The video-taped presentations for last year's memorable Second Annual Sacred Leaves Graduate Symposium and Keynote Address (Feb. 2008) are now available for public viewing at: http://www.lib.usf.edu/public/index.cfm?Pg=2008ReligionsOfBookManuscriptTraditionsInJudaismChristianityIslam10001500CE

The topic for the 2008 event was: "Religions of the Book: Manuscript Traditions In Judaism, Christianity and Islam, 1000-1500 CE" These excellent scholarly presentations include PowerPoint presentations of illuminated manuscripts from the medieval era.
Last month's Third Annual Sacred Leaves Graduate Symposium and Keynote Address, Feb. 19-20, 2009 (see schedule below) was a fine success, with scholars representing five countries at the two day event.

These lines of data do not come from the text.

(* ===== verification/WireQuery.v ===== *)
(** * Query requests of the wire protocol

    Models crates/gaze-lens-protocol/src/query.rs: scalars and operands with
    their lossless readers, and [Query::validate].  The theorem decides the
    validation: a query is admitted exactly when it satisfies the declarative
    [ValidQuery]. *)

From S2P Require Import Prelude Bounds Serde JsonGrammar.

Inductive Scalar :=
| SString (v : string)
| SNumber (raw : string)
| SBool (v : bool)
| SNull.

Definition starts_with (c : ascii) (s : string) : bool := next_is c (str_bytes s).

Definition scalar_deserialize `{SerdeJson} (raw : string) : option Scalar :=
  if starts_with QUOTE raw then SString <$> from_string raw
  else if String.eqb raw "null" then Some SNull
  else if String.eqb raw "true" || String.eqb raw "false" then Some (SBool (String.eqb raw "true"))
  else if number (str_bytes raw) then Some (SNumber raw)
  else None.

Inductive Operand :=
| OScalar (s : Scalar)
| OList (xs : list Scalar).

Definition operand_deserialize `{SerdeJson} (raw : string) : option Operand :=
  if starts_with "[" raw
  then OList <$> (elements raw ≫= mapM scalar_deserialize)
  else OScalar <$> scalar_deserialize raw.

Inductive Op := OpEq | OpNe | OpGt | OpGte | OpLt | OpLte | OpIn | OpLike | OpIsNull | OpIsNotNull.
#[global] Instance Op_eq_dec : EqDecision Op.
Proof. solve_decision. Defined.
#[export] Instance Op_name : EnumName Op := {|
  variants := [OpEq; OpNe; OpGt; OpGte; OpLt; OpLte; OpIn; OpLike; OpIsNull; OpIsNotNull];
  variant_name o := match o with
    | OpEq => "eq" | OpNe => "ne" | OpGt => "gt" | OpGte => "gte" | OpLt => "lt" | OpLte => "lte"
    | OpIn => "in" | OpLike => "like" | OpIsNull => "is_null" | OpIsNotNull => "is_not_null"
    end%string;
|}.
#[export] Instance Op_laws : EnumLaws Op.
Proof. enum_laws. Qed.

Inductive Combinator := And | Or.
#[export] Instance Combinator_name : EnumName Combinator := {|
  variants := [And; Or];
  variant_name c := match c with And => "and" | Or => "or" end%string;
|}.
Inductive Direction := Asc | Desc.
#[export] Instance Direction_name : EnumName Direction := {|
  variants := [Asc; Desc];
  variant_name d := match d with Asc => "asc" | Desc => "desc" end%string;
|}.

Record Predicate := mkPredicate {
  p_col : string;
  p_op : Op;
  p_val : option Operand;
}.
Record Order := mkOrder { o_col : string; o_dir : Direction }.
Record Query := mkQuery {
  q_table : string;
  q_columns : option (list string);
  q_where : option (list Predicate);
  q_where_combinator : option Combinator;
  q_order_by : option (list Order);
  q_limit : option N;
}.

Definition query_limit (q : Query) : N := default DEFAULT_ROWS (q_limit q).

(** each an identifier, none seen before: the loop over columns and labels *)
Fixpoint distinct_identifiers (seen : gset string) (xs : list string) : Result unit :=
  match xs with
  | [] => Ok tt
  | x :: xs =>
    _ ← identifier x;
    _ ← require (negb (bool_decide (x ∈ seen)));
    distinct_identifiers ({[x]} ∪ seen) xs
  end.

(** the closure [check] *)
Definition check (s : Scalar) : Result unit :=
  match s with
  | SNull => Err InvalidRequest
  | SString s => Bounds.text s
  | SNumber n => _ ← cap (slen n) SCALAR_BYTES; require (number (str_bytes n))
  | SBool _ => Ok tt
  end.

(** one predicate: the number of binds it adds *)
Definition predicate_binds (p : Predicate) : Result N :=
  match p_op p, p_val p with
  | OpIsNull, None | OpIsNotNull, None => Ok 0
  | OpIn, Some (OList xs) =>
    _ ← require (negb (len xs =? 0));
    _ ← for_each check xs;
    Ok (len xs)
  | OpIsNull, _ | OpIsNotNull, _ | OpIn, _ => Err InvalidRequest
  | _, Some (OScalar x) => _ ← check x; Ok 1
  | _, _ => Err InvalidRequest
  end.

Fixpoint predicates_binds (binds : N) (ps : list Predicate) : Result N :=
  match ps with
  | [] => Ok binds
  | p :: ps =>
    _ ← identifier (p_col p);
    n ← predicate_binds p;
    predicates_binds (binds + n) ps
  end.

Definition query_validate (q : Query) : Result unit :=
  _ ← identifier (q_table q);
  _ ← require (0 <? query_limit q);
  _ ← cap (query_limit q) MAX_ROWS;
  _ ← (match q_columns q with
       | Some cols =>
         _ ← require (negb (len cols =? 0));
         _ ← cap (len cols) MAX_COLUMNS;
         distinct_identifiers ∅ cols
       | None => Ok tt
       end);
  binds ← (match q_where q with
           | Some ps => _ ← cap (len ps) MAX_PREDICATES; predicates_binds 0 ps
           | None => Ok 0
           end);
  _ ← cap binds MAX_BINDS;
  match q_order_by q with
  | Some order =>
    _ ← cap (len order) MAX_ORDER;
    for_each (fun o => identifier (o_col o)) order
  | None => Ok tt
  end.

(** ** What a valid query is *)
Definition Ident (s : string) : Prop := 0 < slen s <= IDENTIFIER_BYTES.

Inductive ValidScalar : Scalar → Prop :=
| vs_string s : slen s <= SCALAR_BYTES → ValidScalar (SString s)
| vs_number n : slen n <= SCALAR_BYTES → JsonNumber (str_bytes n) → ValidScalar (SNumber n)
| vs_bool b : ValidScalar (SBool b).

(** a comparison with one operand, a non-empty list for [in], none for the
    null tests; the index is the number of binds *)
Inductive ValidPredicate : Predicate → N → Prop :=
| vp_null c o : Ident c → o = OpIsNull ∨ o = OpIsNotNull → ValidPredicate (mkPredicate c o None) 0
| vp_in c xs : Ident c → xs ≠ [] → Forall ValidScalar xs →
    ValidPredicate (mkPredicate c OpIn (Some (OList xs))) (len xs)
| vp_cmp c o x : Ident c → o ∉ [OpIn; OpIsNull; OpIsNotNull] → ValidScalar x →
    ValidPredicate (mkPredicate c o (Some (OScalar x))) 1.

Definition sum (ns : list N) : N := foldr N.add 0 ns.

Record ValidQuery (q : Query) : Prop := {
  vq_table : Ident (q_table q);
  vq_limit : 0 < query_limit q <= MAX_ROWS;
  vq_columns : ∀ cols, q_columns q = Some cols →
    cols ≠ [] ∧ len cols <= MAX_COLUMNS ∧ NoDup cols ∧ Forall Ident cols;
  vq_where : ∃ binds, Forall2 ValidPredicate (default [] (q_where q)) binds ∧ sum binds <= MAX_BINDS;
  vq_predicates : len (default [] (q_where q)) <= MAX_PREDICATES;
  vq_order : len (default [] (q_order_by q)) <= MAX_ORDER ∧
    Forall (fun o => Ident (o_col o)) (default [] (q_order_by q));
}.

(** ** The validation decides it *)
Lemma identifier_ok s u : identifier s = Ok u ↔ Ident s.
Proof.
  unfold identifier, Ident. rewrite check_then, require_ok, cap_ok, negb_true_iff, N.eqb_neq. lia.
Qed.

Lemma distinct_identifiers_ok xs seen u :
  distinct_identifiers seen xs = Ok u ↔ Forall Ident xs ∧ NoDup xs ∧ ∀ x, x ∈ xs → x ∉ seen.
Proof.
  revert seen. induction xs as [|x xs IH]; intros seen; cbn [distinct_identifiers].
  - destruct u. split; [|done]. intros _. split_and!; [constructor|constructor|set_solver].
  - rewrite !check_then, IH, Forall_cons, NoDup_cons, identifier_ok, require_ok, negb_true_iff,
      bool_decide_eq_false. split.
    + intros (Hi & Hx & Hf & Hd & Hs). split_and!; try done.
      * intros Hin. apply Hs in Hin. set_solver.
      * intros y [->|Hy]%elem_of_cons; [done|]. apply Hs in Hy. set_solver.
    + intros ([Hi Hf] & [Hx Hd] & Hs).
      split_and!; try done; [apply Hs; left|].
      intros y Hy. apply not_elem_of_union. split; [set_solver|]. apply Hs. by right.
Qed.

Lemma check_ok s u : check s = Ok u ↔ ValidScalar s.
Proof.
  destruct s as [v|n|b|]; cbn [check]; unfold Bounds.text.
  - rewrite cap_ok. split; [by constructor|by inversion 1].
  - rewrite check_then, cap_ok, require_ok. split.
    + intros (? & ?%number_sound). by constructor.
    + inversion 1; subst. split; [done|by apply number_complete].
  - destruct u. split; [by constructor|done].
  - split; [done|inversion 1].
Qed.

Lemma len_zero {A} (l : list A) : negb (len l =? 0) = true ↔ l ≠ [].
Proof.
  rewrite negb_true_iff, N.eqb_neq. destruct l as [|a l]; [by rewrite len_nil|].
  rewrite len_cons. split; [done|lia].
Qed.

Lemma for_each_check xs : for_each check xs = Ok tt ↔ Forall ValidScalar xs.
Proof. rewrite for_each_ok. apply Forall_iff. intros s. apply check_ok. Qed.

Lemma predicate_binds_ok p n :
  identifier (p_col p) = Ok tt ∧ predicate_binds p = Ok n ↔ ValidPredicate p n.
Proof.
  rewrite identifier_ok. destruct p as [c o v]; cbn [p_col]. split.
  - intros [Hc H]. unfold predicate_binds in H. cbn [p_op p_val] in H.
    destruct o, v as [[x|xs]|]; try discriminate H.
    all: try (open_bind H as [] Hx%check_ok; injection H as <-; constructor; [done| |done]; set_solver).
    + open_bind H as [] Hn%require_ok%len_zero. open_bind H as [] Hf%for_each_check.
      injection H as <-. by constructor.
    + injection H as <-. constructor; auto.
    + injection H as <-. constructor; auto.
  - inversion 1 as [? ? Hc Ho|? xs Hc Hn Hf|? ? x Hc Ho Hx]; subst; (split; [done|]); unfold predicate_binds; cbn [p_op p_val].
    + by destruct Ho as [-> | ->].
    + apply len_zero in Hn. rewrite Hn. cbn [require mbind result_bind].
      apply for_each_check in Hf. by rewrite Hf.
    + apply (check_ok x tt) in Hx.
      destruct o; try (exfalso; set_solver); by rewrite Hx.
Qed.

Lemma predicates_binds_ok ps b n :
  predicates_binds b ps = Ok n ↔ ∃ ns, Forall2 ValidPredicate ps ns ∧ n = b + sum ns.
Proof.
  revert b. induction ps as [|p ps IH]; intros b; cbn [predicates_binds].
  - split.
    + intros [= <-]. exists []. split; [constructor|]. cbn. lia.
    + intros (ns & H & ->). inversion H; subst. cbn. f_equal. lia.
  - rewrite check_then, bind_ok. setoid_rewrite IH. split.
    + intros (Hi & m & Hp & ns & Hns & ->). exists (m :: ns). split; [|unfold sum; cbn; lia].
      constructor; [|done]. apply predicate_binds_ok. by split.
    + intros (ns & H & ->). inversion H as [|? m ? ms Hp Hps]; subst.
      apply predicate_binds_ok in Hp as [Hi Hp].
      split; [done|]. exists m. split; [done|]. exists ms. split; [done|]. unfold sum. cbn. lia.
Qed.

Lemma limits_ok n max :
  require (0 <? n) = Ok tt ∧ cap n max = Ok tt ↔ 0 < n <= max.
Proof. rewrite require_ok, cap_ok, N.ltb_lt. done. Qed.

Lemma columns_ok (o : option (list string)) :
  match o with
  | Some cols =>
    _ ← require (negb (len cols =? 0)); _ ← cap (len cols) MAX_COLUMNS; distinct_identifiers ∅ cols
  | None => Ok tt
  end = Ok tt ↔
  ∀ cols, o = Some cols → cols ≠ [] ∧ len cols <= MAX_COLUMNS ∧ NoDup cols ∧ Forall Ident cols.
Proof.
  destruct o as [cols|]; [|done]. rewrite !check_then, require_ok, len_zero, cap_ok, distinct_identifiers_ok.
  split.
  - intros (? & ? & ? & ? & _) c [= <-]. done.
  - intros H. destruct (H cols eq_refl) as (? & ? & ? & ?). split_and!; set_solver.
Qed.

Lemma where_ok (o : option (list Predicate)) n :
  match o with
  | Some ps => _ ← cap (len ps) MAX_PREDICATES; predicates_binds 0 ps
  | None => Ok 0
  end = Ok n ↔
  len (default [] o) <= MAX_PREDICATES ∧ ∃ ns, Forall2 ValidPredicate (default [] o) ns ∧ n = sum ns.
Proof.
  destruct o as [ps|]; cbn [default].
  - by rewrite check_then, cap_ok, predicates_binds_ok.
  - split.
    + intros [= <-]. split; [done|]. exists []. split; [constructor|done].
    + intros (_ & ns & H & ->). by inversion H.
Qed.

Lemma order_ok (o : option (list Order)) :
  match o with
  | Some order => _ ← cap (len order) MAX_ORDER; for_each (fun o => identifier (o_col o)) order
  | None => Ok tt
  end = Ok tt ↔
  len (default [] o) <= MAX_ORDER ∧ Forall (fun o => Ident (o_col o)) (default [] o).
Proof.
  destruct o as [order|]; cbn [default]; [|by split; [split; [done|constructor]|]].
  rewrite check_then, cap_ok, for_each_ok.
  enough (∀ os, Forall (fun o => identifier (o_col o) = Ok tt) os ↔ Forall (fun o => Ident (o_col o)) os)
    as -> by done.
  intros os. apply Forall_iff. intros a. apply identifier_ok.
Qed.

(** C16. [Query::validate] decides the contract of a query request: it answers
    [Ok] exactly on queries whose identifiers are non-empty and short, whose
    limit is positive and at most [MAX_ROWS], whose columns are distinct, whose
    predicates carry the operand their operator takes, with [MAX_BINDS] binds
    at most in all. *)
Theorem query_validate_decides q : query_validate q = Ok tt ↔ ValidQuery q.
Proof.
  unfold query_validate. rewrite 4!check_then, identifier_ok, require_ok, cap_ok, N.ltb_lt, columns_ok.
  rewrite bind_ok. split.
  - intros (Ht & Hl & Hm & Hc & n & (Hp & ns & Hns & ->)%where_ok & H).
    rewrite check_then, cap_ok, order_ok in H. destruct H as (Hb & Ho & Hf).
    split; try done. by exists ns.
  - intros [Ht [Hl Hm] Hc (ns & Hns & Hb) Hp [Ho Hf]]. split_and!; try done.
    exists (sum ns). rewrite where_ok, check_then, cap_ok, order_ok. split_and!; eauto.
Qed.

Among the salient ideas that emerged during the event about mysticism in the medieval period, I offer the following:

*Mystical encounter was experienced by groups as well as individuals;
*Mystical experience was expressed in art forms, including painting, architecture, song, poetry, narrative and dance;
*Mystics were sometimes marginalized from institutional authority, and were powerful holy men/women seen as a threat to the fabric of society;
*An emphasis on direct knowledge of God was manifest across Judaism, Christianity and Islam;
*Christianity embraced suffering in imitation of Christ as a mystical way;
*The Hebrew Psalms and Song of Songs emphasize a divine love written in nature and its fertile beauty;
*Michael Sells defines the "eroticism" of mysticism as a move beyond the confines of the body.